◆ The problem ◆
When the line containing "From S2P Require Import Prelude GoLib GoStrings GoPath" is found in the data below, copy it and each line after it through the line containing "destruct e as", exactly and with no others.

◆ Stored items ◆
········
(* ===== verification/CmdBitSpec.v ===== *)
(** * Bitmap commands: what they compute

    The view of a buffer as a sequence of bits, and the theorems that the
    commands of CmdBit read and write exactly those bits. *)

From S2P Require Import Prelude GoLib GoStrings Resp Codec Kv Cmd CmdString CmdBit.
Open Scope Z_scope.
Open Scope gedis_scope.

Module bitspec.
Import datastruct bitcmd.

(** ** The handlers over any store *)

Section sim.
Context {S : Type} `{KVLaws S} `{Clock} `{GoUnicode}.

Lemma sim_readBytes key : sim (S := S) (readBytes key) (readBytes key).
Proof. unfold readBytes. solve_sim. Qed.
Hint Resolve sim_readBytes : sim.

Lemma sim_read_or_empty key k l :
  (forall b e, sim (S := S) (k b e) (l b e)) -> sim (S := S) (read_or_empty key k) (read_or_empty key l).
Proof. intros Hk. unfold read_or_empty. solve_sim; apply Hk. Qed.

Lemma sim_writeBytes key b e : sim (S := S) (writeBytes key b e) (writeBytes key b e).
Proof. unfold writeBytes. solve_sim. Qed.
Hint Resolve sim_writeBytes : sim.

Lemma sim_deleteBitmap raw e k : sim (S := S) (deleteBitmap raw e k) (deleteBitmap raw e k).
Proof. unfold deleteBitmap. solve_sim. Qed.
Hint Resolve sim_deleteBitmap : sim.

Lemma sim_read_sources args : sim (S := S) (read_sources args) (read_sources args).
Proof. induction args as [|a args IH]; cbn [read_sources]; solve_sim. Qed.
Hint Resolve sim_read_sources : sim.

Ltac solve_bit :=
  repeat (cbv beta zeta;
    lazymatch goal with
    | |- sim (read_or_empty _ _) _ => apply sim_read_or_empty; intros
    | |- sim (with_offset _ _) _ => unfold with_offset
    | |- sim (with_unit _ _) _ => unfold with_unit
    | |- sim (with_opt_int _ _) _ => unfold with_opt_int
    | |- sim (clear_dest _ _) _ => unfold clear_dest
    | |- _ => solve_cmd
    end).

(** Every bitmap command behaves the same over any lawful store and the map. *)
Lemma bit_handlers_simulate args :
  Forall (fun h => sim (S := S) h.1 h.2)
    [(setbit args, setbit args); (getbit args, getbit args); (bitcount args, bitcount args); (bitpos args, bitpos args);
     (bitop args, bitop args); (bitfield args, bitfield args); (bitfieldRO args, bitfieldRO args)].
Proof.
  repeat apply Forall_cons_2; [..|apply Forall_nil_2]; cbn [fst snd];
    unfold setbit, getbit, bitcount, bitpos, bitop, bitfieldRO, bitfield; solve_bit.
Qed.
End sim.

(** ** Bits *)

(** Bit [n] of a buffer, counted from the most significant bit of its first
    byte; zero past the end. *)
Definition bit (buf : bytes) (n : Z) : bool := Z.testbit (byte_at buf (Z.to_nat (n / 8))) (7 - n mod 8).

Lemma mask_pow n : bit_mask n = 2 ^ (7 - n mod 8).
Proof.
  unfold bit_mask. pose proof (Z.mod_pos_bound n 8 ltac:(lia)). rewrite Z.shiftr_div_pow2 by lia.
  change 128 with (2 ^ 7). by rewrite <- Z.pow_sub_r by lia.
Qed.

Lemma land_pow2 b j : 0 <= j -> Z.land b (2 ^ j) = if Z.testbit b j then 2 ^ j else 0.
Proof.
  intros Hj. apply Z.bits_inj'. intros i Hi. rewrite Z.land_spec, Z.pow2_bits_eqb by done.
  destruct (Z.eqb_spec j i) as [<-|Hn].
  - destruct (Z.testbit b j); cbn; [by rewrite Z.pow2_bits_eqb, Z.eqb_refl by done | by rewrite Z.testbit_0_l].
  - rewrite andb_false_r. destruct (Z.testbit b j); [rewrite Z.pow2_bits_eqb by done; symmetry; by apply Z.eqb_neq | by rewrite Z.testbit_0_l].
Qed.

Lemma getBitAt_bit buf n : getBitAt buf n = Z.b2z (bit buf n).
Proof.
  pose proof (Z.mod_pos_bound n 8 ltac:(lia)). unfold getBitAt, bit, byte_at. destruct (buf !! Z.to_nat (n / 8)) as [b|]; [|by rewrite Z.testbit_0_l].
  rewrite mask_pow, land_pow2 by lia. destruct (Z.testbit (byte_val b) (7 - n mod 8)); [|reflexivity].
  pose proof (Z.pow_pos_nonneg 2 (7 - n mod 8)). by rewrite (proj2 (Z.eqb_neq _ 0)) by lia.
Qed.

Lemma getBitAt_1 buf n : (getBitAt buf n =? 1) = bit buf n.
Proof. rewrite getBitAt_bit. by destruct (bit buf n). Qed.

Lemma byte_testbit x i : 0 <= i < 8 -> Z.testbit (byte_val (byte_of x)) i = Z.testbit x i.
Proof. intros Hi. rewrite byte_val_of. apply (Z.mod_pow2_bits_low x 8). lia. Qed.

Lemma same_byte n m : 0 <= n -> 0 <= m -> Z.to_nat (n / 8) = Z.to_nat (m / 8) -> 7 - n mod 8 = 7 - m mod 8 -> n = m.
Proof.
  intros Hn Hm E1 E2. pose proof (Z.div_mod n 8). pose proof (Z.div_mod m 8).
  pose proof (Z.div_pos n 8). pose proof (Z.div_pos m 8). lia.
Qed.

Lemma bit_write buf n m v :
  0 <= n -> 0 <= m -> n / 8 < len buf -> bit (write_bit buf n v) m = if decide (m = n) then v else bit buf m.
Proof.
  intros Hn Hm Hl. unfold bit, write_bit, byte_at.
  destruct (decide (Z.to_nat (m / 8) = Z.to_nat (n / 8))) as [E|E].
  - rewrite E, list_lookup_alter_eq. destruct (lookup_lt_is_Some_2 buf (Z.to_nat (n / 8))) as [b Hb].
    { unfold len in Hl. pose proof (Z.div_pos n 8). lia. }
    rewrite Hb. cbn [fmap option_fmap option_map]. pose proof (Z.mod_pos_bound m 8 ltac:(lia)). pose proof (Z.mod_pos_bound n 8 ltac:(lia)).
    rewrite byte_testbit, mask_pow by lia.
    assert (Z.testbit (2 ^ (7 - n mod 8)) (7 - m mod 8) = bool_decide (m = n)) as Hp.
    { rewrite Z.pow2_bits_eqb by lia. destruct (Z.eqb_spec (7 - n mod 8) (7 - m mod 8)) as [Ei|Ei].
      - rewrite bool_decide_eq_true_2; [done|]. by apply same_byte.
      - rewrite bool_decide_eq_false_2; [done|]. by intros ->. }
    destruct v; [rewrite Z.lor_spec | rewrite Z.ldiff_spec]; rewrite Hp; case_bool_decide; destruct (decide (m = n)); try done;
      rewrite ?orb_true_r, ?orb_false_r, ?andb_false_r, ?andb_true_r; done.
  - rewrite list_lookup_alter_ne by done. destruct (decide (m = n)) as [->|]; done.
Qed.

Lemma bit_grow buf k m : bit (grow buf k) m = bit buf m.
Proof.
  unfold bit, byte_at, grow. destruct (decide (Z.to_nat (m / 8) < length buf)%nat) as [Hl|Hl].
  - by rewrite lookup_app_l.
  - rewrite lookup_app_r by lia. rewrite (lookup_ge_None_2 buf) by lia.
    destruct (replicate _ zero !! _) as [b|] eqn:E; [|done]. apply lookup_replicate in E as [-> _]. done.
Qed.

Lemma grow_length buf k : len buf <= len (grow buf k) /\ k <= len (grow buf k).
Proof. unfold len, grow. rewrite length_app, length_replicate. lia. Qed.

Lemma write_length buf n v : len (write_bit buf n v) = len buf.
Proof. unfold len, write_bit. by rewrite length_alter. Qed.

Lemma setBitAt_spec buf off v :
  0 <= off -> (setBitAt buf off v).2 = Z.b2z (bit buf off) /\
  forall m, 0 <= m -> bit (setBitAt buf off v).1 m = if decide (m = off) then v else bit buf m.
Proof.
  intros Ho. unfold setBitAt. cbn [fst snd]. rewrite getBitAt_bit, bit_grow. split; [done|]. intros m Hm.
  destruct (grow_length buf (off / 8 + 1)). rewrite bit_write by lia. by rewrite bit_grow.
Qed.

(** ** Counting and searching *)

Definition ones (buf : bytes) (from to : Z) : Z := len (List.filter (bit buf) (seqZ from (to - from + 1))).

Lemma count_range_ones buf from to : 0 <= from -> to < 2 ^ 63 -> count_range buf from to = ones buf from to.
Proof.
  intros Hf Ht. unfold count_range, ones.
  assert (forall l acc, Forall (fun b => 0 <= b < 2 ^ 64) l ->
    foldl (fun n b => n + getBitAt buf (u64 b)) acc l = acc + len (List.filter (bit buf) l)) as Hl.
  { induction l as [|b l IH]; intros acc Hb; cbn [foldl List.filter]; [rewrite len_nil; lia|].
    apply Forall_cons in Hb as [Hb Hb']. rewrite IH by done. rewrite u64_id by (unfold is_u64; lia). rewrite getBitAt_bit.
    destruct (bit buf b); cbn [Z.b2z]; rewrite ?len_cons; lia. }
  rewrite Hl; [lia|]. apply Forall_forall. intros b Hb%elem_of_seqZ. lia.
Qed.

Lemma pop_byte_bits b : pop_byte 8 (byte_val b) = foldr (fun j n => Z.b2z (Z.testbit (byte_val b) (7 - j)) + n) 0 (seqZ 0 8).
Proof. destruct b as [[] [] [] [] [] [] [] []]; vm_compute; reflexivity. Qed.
········
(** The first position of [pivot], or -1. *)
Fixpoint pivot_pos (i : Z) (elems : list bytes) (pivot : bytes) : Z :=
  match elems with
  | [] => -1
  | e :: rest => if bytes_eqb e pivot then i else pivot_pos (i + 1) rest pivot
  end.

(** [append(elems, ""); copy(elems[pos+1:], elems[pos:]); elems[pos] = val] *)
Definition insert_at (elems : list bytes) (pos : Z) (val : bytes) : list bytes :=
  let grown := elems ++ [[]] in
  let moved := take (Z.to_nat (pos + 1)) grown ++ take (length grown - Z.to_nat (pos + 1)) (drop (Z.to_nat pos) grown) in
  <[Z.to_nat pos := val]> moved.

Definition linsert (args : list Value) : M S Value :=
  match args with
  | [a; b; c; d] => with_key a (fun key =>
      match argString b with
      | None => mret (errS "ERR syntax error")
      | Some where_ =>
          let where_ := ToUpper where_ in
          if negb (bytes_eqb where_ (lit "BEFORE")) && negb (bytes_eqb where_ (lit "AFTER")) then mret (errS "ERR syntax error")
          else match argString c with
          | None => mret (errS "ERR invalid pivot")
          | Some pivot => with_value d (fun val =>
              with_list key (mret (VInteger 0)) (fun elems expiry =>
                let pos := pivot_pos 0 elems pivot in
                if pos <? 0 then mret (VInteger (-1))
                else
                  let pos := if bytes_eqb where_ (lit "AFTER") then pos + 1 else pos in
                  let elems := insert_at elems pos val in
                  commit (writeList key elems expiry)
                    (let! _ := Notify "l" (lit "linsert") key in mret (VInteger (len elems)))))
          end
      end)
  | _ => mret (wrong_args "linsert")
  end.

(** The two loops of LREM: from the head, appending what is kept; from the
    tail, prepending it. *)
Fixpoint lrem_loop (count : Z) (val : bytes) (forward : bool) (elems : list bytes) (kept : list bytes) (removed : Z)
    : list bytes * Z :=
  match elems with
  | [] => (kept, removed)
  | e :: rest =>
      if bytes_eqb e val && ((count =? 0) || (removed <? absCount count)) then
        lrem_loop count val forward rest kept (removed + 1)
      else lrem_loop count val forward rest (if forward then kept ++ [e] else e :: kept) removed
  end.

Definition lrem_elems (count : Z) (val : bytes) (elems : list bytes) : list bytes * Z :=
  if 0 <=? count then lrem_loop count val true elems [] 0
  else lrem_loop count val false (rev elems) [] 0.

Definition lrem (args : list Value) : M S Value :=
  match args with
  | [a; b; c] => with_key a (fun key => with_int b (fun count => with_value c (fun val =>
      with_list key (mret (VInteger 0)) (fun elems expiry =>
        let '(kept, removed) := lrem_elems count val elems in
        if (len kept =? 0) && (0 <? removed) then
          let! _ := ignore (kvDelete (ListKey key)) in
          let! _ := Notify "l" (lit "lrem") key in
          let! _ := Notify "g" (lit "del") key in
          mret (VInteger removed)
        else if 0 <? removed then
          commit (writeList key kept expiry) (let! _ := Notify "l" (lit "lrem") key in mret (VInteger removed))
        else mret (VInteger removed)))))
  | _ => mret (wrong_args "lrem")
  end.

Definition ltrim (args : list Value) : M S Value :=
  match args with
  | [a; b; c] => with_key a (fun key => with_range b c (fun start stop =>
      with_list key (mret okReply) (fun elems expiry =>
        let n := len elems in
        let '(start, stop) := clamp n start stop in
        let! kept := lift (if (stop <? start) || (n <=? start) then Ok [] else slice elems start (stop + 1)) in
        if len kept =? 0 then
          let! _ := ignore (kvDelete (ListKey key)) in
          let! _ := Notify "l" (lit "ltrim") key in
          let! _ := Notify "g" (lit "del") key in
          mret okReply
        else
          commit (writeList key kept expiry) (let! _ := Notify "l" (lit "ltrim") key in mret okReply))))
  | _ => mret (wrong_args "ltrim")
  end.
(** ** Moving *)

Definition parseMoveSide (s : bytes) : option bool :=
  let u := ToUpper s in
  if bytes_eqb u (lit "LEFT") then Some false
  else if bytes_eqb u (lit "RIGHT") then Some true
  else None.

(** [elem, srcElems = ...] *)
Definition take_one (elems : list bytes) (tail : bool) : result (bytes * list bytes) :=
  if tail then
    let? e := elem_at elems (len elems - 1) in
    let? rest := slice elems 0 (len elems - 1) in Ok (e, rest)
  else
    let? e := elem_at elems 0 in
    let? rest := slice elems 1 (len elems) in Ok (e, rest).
········
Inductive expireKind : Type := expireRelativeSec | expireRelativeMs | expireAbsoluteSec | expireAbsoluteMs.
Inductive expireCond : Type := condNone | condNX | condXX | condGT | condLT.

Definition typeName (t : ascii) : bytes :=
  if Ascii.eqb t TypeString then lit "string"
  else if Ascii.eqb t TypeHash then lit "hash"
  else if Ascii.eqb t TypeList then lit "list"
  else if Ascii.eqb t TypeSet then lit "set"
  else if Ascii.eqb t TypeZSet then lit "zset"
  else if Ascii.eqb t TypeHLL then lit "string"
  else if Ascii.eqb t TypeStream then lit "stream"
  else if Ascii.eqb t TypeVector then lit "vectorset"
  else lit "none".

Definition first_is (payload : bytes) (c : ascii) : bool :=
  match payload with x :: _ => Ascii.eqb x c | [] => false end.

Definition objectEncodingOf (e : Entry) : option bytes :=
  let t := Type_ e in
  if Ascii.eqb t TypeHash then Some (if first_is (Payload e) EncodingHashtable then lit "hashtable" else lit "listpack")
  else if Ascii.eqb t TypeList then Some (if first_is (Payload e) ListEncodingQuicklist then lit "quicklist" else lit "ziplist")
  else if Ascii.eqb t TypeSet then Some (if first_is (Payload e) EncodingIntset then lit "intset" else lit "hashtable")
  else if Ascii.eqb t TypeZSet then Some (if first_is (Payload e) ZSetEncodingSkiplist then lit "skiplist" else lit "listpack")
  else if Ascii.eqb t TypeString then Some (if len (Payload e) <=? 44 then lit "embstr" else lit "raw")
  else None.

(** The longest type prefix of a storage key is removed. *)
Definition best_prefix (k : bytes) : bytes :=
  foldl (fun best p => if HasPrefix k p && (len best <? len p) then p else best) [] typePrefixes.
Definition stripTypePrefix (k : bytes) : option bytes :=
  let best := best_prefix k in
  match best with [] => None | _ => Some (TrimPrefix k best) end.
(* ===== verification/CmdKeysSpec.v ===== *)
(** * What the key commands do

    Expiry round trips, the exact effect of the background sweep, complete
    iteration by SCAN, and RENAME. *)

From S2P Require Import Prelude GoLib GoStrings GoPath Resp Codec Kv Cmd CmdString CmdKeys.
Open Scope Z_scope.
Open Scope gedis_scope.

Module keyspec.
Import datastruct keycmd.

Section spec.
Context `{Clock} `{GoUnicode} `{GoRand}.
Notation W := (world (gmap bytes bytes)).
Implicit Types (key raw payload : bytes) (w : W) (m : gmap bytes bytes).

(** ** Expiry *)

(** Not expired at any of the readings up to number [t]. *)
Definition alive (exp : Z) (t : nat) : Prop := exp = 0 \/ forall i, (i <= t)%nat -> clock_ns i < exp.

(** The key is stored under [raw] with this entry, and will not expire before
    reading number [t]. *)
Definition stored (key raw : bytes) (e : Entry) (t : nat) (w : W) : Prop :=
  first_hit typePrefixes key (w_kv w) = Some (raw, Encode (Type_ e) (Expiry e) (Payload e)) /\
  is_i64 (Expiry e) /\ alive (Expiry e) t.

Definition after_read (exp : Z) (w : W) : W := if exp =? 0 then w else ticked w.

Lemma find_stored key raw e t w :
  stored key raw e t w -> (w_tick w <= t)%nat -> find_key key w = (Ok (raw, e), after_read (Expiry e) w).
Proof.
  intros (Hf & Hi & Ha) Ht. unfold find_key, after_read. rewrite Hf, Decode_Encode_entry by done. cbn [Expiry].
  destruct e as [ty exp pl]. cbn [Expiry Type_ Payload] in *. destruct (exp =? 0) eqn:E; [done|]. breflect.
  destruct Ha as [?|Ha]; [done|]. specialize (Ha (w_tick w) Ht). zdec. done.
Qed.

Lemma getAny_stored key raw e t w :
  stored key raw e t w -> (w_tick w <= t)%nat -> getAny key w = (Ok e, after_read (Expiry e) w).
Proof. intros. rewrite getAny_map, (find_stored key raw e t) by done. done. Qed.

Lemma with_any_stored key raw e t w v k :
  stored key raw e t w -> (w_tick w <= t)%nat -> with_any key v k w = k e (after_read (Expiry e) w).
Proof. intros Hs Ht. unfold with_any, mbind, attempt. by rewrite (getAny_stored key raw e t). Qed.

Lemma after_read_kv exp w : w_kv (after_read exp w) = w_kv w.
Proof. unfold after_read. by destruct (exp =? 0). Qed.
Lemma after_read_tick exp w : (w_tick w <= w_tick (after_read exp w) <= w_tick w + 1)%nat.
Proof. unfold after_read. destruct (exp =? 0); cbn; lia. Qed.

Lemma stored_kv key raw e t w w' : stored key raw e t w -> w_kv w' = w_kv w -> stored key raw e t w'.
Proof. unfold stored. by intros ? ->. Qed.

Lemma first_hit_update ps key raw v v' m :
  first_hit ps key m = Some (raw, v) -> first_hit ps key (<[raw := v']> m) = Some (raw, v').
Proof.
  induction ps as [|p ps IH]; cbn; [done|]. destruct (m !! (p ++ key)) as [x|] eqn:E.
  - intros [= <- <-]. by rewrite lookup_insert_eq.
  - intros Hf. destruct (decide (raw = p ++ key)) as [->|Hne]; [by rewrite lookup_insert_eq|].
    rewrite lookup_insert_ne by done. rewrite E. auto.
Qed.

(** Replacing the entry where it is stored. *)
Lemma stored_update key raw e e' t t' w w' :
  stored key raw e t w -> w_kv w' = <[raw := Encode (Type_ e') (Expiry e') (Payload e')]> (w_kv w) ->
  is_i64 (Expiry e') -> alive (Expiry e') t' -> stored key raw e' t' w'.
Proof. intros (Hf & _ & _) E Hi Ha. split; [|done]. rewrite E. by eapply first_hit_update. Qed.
········
◆ Task output ◆
From S2P Require Import Prelude GoLib GoStrings GoPath Resp Codec Kv Cmd CmdString CmdKeys.
Open Scope Z_scope.
Open Scope gedis_scope.

Module keyspec.
Import datastruct keycmd.

Section spec.
Context `{Clock} `{GoUnicode} `{GoRand}.
Notation W := (world (gmap bytes bytes)).
Implicit Types (key raw payload : bytes) (w : W) (m : gmap bytes bytes).

(** ** Expiry *)

(** Not expired at any of the readings up to number [t]. *)
Definition alive (exp : Z) (t : nat) : Prop := exp = 0 \/ forall i, (i <= t)%nat -> clock_ns i < exp.

(** The key is stored under [raw] with this entry, and will not expire before
    reading number [t]. *)
Definition stored (key raw : bytes) (e : Entry) (t : nat) (w : W) : Prop :=
  first_hit typePrefixes key (w_kv w) = Some (raw, Encode (Type_ e) (Expiry e) (Payload e)) /\
  is_i64 (Expiry e) /\ alive (Expiry e) t.

Definition after_read (exp : Z) (w : W) : W := if exp =? 0 then w else ticked w.

Lemma find_stored key raw e t w :
  stored key raw e t w -> (w_tick w <= t)%nat -> find_key key w = (Ok (raw, e), after_read (Expiry e) w).
Proof.
  intros (Hf & Hi & Ha) Ht. unfold find_key, after_read. rewrite Hf, Decode_Encode_entry by done. cbn [Expiry].
  destruct e as [ty exp pl]. cbn [Expiry Type_ Payload] in *. destruct (exp =? 0) eqn:E; [done|]. breflect.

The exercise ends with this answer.